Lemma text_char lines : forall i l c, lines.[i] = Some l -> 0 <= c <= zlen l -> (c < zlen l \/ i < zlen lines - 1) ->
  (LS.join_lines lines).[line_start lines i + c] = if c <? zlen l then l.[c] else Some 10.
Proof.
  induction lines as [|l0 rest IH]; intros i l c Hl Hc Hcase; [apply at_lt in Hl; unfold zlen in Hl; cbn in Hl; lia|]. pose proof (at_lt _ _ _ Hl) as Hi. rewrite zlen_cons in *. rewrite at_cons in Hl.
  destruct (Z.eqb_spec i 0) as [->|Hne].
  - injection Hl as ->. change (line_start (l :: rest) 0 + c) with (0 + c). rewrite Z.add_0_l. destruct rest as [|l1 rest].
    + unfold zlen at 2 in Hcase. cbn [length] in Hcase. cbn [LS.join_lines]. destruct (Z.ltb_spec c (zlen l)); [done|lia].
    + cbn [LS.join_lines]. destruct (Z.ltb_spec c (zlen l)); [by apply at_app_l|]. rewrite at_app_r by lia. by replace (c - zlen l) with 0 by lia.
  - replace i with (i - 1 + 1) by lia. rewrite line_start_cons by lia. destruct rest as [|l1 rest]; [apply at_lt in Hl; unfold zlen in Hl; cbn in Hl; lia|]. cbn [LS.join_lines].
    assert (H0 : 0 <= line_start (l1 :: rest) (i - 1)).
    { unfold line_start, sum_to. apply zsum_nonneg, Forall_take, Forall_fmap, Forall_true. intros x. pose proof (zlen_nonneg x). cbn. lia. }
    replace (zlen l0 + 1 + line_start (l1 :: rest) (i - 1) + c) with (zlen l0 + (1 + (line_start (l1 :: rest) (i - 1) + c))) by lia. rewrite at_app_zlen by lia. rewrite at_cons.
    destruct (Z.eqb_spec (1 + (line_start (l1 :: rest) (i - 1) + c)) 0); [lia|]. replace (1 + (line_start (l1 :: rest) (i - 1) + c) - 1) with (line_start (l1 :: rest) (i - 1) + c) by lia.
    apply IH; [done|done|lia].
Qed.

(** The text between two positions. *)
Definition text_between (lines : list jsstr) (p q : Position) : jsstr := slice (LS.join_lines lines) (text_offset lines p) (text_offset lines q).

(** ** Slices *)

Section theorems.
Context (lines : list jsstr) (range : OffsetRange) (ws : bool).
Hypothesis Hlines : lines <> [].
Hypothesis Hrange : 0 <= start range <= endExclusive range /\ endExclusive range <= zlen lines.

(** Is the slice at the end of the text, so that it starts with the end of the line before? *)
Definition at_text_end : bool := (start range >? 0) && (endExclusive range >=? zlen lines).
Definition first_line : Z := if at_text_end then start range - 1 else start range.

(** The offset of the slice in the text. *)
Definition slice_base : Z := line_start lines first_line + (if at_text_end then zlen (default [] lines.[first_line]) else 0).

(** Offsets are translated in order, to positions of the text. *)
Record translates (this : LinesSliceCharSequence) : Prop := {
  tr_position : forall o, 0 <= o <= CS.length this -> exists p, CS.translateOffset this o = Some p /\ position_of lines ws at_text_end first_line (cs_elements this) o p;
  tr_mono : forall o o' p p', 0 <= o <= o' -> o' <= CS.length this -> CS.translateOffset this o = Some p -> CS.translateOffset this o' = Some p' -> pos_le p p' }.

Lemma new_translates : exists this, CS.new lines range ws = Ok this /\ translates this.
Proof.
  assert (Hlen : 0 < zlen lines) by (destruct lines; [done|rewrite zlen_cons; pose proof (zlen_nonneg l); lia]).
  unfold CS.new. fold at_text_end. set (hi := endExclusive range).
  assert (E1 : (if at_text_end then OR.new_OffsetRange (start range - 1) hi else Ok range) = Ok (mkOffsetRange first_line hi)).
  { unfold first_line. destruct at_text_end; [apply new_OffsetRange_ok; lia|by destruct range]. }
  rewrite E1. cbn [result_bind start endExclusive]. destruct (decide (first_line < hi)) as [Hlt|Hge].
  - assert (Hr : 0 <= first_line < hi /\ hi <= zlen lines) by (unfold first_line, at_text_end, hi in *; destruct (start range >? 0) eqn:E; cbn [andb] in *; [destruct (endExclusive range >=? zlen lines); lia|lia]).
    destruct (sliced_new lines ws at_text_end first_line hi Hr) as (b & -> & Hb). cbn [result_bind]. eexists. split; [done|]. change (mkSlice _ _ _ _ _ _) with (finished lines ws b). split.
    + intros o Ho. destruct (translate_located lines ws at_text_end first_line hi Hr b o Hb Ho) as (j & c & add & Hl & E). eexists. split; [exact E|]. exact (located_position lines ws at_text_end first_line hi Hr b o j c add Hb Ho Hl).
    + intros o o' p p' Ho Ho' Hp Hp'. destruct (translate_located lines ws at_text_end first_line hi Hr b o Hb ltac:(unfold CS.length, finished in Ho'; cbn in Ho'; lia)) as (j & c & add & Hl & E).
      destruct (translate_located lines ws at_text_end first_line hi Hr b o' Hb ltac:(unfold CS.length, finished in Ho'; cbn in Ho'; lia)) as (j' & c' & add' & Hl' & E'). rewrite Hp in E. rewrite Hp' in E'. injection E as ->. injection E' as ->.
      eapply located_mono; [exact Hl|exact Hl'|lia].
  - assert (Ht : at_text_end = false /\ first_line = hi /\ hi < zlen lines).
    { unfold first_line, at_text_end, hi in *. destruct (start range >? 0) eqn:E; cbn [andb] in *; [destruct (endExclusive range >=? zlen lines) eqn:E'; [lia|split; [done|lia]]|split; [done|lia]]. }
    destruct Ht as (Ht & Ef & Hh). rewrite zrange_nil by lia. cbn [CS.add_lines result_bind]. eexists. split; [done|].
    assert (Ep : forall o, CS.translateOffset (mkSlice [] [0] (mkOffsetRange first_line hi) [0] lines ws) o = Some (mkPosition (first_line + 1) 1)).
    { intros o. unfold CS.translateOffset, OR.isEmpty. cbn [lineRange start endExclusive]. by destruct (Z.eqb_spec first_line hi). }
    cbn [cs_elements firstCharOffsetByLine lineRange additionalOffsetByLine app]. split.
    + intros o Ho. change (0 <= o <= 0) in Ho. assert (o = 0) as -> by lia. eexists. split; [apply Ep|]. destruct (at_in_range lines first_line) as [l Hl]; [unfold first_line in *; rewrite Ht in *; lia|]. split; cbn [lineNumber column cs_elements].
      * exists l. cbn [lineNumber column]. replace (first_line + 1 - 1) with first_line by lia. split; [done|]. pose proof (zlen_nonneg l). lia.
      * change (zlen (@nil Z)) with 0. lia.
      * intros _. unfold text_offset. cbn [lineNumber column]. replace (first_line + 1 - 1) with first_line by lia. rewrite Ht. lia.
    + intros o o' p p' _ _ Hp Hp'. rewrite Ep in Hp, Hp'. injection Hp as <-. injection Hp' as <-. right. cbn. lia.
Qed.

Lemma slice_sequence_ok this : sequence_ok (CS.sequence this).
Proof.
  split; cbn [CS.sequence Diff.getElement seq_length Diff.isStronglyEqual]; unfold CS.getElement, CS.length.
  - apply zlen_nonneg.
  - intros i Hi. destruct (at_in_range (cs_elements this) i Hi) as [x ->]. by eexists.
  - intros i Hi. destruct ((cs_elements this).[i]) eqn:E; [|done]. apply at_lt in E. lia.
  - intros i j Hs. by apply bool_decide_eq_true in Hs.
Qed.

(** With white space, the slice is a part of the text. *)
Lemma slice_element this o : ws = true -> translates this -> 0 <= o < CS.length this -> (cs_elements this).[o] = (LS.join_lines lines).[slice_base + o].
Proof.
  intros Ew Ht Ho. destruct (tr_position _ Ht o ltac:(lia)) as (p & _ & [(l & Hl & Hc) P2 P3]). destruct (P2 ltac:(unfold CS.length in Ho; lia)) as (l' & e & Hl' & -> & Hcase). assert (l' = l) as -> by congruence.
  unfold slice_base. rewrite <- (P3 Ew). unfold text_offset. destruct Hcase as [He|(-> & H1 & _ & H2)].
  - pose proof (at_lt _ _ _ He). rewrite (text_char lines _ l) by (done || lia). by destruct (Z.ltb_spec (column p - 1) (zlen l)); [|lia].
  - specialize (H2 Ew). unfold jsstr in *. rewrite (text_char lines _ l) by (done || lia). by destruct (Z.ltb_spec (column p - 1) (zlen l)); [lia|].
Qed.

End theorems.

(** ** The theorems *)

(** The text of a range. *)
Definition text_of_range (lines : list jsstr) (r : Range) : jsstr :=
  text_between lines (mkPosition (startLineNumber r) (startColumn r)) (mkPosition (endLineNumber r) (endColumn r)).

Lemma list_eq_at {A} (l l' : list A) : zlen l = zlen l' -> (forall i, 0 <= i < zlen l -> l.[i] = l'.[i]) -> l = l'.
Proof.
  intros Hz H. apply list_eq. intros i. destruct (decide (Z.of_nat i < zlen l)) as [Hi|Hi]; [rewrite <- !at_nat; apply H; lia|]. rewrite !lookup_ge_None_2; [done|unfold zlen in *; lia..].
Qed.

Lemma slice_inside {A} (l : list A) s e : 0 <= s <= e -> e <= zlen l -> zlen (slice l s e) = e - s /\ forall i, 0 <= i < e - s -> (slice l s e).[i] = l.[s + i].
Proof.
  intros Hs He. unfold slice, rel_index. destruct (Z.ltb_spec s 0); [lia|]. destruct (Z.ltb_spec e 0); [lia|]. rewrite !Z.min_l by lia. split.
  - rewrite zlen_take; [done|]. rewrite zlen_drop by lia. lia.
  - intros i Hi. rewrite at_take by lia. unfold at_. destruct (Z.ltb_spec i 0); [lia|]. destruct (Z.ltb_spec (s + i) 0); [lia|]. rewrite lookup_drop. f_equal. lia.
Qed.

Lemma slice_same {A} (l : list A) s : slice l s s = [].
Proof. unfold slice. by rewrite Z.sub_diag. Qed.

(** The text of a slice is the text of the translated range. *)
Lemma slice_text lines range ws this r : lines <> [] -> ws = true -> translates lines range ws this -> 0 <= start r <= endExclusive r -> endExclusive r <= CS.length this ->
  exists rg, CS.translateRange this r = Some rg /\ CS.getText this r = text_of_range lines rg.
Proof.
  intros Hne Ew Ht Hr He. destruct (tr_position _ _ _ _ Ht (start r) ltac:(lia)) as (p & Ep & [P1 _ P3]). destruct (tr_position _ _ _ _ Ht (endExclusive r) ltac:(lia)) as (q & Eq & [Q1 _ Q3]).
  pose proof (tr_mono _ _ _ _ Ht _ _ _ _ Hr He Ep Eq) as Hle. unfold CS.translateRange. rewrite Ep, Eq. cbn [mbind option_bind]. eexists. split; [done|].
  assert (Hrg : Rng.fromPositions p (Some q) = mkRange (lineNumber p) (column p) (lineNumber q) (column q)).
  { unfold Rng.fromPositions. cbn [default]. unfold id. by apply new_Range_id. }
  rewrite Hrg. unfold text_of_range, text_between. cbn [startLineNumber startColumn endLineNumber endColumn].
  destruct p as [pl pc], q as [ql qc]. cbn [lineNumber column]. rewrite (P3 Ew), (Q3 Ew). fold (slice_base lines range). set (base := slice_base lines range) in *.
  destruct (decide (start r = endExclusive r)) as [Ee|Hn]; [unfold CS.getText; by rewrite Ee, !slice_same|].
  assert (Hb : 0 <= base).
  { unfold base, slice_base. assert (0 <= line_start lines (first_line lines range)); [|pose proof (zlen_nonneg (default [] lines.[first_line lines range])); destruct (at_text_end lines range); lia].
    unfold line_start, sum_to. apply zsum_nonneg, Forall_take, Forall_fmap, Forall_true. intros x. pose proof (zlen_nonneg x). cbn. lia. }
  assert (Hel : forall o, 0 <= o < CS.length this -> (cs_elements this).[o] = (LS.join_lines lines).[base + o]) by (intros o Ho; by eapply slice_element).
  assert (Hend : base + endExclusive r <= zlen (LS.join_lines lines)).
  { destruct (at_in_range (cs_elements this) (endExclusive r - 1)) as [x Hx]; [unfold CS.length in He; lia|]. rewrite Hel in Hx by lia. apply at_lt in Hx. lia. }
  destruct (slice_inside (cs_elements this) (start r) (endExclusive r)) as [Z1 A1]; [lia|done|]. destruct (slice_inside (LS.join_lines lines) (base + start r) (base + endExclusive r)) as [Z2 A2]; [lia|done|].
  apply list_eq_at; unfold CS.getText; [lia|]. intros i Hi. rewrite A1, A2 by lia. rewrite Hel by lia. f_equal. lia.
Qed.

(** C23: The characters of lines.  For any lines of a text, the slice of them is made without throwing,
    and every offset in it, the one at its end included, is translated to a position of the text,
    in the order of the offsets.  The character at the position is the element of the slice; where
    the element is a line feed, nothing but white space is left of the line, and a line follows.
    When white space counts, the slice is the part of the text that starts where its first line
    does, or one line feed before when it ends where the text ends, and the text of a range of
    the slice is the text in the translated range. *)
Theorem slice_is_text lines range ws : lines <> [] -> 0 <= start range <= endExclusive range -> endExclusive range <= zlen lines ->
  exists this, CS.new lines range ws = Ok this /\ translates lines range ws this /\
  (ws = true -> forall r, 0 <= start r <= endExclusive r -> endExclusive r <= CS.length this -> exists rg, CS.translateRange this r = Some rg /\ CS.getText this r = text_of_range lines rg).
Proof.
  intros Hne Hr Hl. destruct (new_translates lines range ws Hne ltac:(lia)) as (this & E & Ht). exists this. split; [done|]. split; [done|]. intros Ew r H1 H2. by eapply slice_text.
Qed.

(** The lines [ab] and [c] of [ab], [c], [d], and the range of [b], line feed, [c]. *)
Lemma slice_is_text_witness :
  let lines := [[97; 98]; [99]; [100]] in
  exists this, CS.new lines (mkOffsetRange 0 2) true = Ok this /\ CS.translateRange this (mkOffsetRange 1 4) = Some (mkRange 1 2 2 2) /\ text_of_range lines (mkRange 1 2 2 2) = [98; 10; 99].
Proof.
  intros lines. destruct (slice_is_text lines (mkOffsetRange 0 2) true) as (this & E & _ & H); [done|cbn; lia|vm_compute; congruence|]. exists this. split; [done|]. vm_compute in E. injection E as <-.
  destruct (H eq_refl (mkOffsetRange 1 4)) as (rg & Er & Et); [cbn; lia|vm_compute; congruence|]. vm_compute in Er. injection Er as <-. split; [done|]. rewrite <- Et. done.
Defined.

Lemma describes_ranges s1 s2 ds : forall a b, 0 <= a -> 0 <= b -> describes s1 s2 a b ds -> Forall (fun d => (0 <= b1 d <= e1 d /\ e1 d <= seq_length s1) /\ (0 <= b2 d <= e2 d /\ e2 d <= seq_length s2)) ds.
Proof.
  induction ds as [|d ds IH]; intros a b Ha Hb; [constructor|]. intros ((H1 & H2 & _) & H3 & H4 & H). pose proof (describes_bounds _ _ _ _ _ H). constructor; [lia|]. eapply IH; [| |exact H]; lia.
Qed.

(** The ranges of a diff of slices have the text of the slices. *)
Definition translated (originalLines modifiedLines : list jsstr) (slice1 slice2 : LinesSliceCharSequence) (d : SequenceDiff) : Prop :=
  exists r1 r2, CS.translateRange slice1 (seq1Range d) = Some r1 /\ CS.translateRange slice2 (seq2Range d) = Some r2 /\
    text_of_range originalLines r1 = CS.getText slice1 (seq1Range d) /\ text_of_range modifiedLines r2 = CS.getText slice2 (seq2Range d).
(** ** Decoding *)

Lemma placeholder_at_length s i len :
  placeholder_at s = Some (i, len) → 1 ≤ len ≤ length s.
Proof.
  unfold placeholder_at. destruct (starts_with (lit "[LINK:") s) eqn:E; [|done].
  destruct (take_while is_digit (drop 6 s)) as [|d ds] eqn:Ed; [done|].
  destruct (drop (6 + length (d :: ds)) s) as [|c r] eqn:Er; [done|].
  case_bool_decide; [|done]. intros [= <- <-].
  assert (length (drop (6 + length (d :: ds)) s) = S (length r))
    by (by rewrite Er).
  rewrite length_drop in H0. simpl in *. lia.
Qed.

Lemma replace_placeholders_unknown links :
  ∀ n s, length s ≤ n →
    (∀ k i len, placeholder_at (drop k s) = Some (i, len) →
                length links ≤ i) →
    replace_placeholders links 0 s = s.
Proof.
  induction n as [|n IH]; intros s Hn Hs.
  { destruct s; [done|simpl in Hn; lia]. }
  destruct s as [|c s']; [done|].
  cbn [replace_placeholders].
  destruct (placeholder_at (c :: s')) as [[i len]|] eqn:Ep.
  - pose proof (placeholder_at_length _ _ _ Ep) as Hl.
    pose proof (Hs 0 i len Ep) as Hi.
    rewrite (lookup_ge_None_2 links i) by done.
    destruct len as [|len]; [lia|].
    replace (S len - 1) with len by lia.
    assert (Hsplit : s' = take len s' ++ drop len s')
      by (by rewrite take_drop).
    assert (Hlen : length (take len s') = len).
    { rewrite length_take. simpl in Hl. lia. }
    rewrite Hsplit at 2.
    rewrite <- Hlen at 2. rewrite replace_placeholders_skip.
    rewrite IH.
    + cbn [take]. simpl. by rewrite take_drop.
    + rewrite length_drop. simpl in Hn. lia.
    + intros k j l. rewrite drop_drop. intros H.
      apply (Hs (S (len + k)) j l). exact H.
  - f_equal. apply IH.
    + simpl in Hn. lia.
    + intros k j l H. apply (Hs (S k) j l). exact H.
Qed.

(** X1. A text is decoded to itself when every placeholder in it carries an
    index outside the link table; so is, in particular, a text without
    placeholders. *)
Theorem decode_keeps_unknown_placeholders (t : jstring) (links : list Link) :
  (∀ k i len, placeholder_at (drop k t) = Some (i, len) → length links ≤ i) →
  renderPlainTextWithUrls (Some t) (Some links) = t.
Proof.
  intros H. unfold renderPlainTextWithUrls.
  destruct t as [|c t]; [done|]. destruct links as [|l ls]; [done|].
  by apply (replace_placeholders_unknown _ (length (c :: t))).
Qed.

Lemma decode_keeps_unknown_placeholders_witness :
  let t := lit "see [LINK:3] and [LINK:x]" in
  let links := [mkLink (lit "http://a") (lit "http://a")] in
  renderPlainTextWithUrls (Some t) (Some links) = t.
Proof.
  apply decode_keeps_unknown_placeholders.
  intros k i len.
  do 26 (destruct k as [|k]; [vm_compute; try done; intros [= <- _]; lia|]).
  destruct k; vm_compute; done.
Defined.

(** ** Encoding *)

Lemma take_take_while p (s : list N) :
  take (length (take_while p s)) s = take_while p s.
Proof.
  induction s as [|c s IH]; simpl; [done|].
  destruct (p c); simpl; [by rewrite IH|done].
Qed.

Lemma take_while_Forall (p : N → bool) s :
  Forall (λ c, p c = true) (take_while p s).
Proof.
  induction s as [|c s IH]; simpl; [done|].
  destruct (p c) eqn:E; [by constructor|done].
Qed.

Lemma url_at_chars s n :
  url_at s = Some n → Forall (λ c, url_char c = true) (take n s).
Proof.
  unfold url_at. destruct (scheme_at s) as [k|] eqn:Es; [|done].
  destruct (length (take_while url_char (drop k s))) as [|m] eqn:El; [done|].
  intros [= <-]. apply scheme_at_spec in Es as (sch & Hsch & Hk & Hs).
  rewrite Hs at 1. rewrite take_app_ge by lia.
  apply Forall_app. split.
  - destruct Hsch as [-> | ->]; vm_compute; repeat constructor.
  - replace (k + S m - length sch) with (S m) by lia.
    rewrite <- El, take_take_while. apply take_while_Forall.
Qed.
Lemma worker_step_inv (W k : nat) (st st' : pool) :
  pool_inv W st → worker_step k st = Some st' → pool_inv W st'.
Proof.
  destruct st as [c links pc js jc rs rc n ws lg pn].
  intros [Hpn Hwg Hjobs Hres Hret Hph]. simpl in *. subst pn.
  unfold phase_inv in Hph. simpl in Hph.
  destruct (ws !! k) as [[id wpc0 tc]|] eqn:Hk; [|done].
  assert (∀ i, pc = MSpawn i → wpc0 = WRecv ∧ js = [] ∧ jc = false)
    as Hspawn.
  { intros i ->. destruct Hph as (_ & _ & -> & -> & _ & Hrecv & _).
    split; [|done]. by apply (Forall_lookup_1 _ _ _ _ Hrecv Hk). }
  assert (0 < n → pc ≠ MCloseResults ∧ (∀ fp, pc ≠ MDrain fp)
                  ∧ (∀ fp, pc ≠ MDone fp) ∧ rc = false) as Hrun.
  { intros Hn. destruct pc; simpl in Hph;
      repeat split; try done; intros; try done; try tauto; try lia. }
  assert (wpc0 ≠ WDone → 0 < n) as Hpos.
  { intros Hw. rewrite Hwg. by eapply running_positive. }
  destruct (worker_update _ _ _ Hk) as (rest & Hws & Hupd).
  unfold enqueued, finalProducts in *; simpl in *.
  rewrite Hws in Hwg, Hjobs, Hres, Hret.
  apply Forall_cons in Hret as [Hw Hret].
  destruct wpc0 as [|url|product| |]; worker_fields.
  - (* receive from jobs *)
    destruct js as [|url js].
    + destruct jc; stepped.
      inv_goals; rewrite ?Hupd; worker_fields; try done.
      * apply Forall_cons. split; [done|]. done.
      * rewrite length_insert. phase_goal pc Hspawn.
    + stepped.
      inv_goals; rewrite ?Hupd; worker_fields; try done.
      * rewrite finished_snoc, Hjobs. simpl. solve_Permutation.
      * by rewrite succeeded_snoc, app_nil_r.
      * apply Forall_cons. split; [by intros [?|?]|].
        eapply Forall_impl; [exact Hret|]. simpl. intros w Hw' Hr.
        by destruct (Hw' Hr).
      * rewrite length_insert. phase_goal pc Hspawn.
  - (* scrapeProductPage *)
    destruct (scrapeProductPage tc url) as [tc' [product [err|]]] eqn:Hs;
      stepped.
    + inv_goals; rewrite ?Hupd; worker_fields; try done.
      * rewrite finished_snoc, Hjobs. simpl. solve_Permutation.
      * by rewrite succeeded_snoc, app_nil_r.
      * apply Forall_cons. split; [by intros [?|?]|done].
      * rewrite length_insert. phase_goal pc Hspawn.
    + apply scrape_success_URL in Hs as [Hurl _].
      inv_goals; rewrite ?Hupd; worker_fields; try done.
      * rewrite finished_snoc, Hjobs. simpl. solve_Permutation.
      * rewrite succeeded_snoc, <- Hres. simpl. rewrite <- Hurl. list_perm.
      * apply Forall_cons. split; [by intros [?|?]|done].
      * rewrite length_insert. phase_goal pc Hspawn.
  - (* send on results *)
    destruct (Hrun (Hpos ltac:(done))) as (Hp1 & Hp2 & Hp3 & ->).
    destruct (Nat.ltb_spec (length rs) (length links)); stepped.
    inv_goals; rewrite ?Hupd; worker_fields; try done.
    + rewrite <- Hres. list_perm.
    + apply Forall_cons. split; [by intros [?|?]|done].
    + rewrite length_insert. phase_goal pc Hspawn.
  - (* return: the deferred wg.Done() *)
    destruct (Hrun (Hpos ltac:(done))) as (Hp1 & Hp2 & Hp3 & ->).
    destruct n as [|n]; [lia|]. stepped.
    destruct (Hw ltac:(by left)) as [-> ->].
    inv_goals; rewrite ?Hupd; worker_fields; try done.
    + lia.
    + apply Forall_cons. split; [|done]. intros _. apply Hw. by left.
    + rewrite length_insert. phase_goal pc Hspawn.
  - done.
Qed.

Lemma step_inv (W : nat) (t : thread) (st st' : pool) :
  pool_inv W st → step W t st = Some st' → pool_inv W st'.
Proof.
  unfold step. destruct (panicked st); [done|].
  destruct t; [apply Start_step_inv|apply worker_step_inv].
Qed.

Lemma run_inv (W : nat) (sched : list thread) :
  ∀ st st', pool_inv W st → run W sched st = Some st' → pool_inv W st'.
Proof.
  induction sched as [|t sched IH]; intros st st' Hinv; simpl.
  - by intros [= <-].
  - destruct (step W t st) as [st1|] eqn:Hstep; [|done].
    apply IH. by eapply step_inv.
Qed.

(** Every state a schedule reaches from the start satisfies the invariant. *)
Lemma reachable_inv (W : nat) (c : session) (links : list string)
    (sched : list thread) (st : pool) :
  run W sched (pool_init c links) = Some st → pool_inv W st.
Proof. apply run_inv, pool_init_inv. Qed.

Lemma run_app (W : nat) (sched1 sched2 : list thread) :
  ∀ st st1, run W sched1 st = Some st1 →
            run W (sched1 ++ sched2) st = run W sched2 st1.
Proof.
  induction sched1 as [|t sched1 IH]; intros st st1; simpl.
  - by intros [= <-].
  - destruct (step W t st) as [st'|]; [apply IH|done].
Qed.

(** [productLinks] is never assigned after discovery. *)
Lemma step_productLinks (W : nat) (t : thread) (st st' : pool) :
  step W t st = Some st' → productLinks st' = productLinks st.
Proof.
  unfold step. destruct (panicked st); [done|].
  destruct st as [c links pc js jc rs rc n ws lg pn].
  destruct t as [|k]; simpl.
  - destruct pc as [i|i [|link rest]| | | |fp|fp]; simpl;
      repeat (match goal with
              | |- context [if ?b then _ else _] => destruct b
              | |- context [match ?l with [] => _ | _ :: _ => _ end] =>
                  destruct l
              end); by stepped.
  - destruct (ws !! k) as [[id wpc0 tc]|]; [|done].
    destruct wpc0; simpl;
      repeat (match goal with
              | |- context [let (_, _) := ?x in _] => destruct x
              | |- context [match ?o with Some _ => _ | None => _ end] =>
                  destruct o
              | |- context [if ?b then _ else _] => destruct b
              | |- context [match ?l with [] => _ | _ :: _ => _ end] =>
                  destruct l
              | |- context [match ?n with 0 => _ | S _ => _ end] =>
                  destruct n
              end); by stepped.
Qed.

· · · · ·

- [What the task requires]
In the entries above, find the line with "destruct (p c);" and the line with "- replace (k", then set down exactly those two and every line between them, nothing else.

- [Expected output]
  destruct (p c); simpl; [by rewrite IH|done].
Qed.

Lemma take_while_Forall (p : N → bool) s :
  Forall (λ c, p c = true) (take_while p s).
Proof.
  induction s as [|c s IH]; simpl; [done|].
  destruct (p c) eqn:E; [by constructor|done].
Qed.

Lemma url_at_chars s n :
  url_at s = Some n → Forall (λ c, url_char c = true) (take n s).
Proof.
  unfold url_at. destruct (scheme_at s) as [k|] eqn:Es; [|done].
  destruct (length (take_while url_char (drop k s))) as [|m] eqn:El; [done|].
  intros [= <-]. apply scheme_at_spec in Es as (sch & Hsch & Hk & Hs).
  rewrite Hs at 1. rewrite take_app_ge by lia.
  apply Forall_app. split.
  - destruct Hsch as [-> | ->]; vm_compute; repeat constructor.
  - replace (k + S m - length sch) with (S m) by lia.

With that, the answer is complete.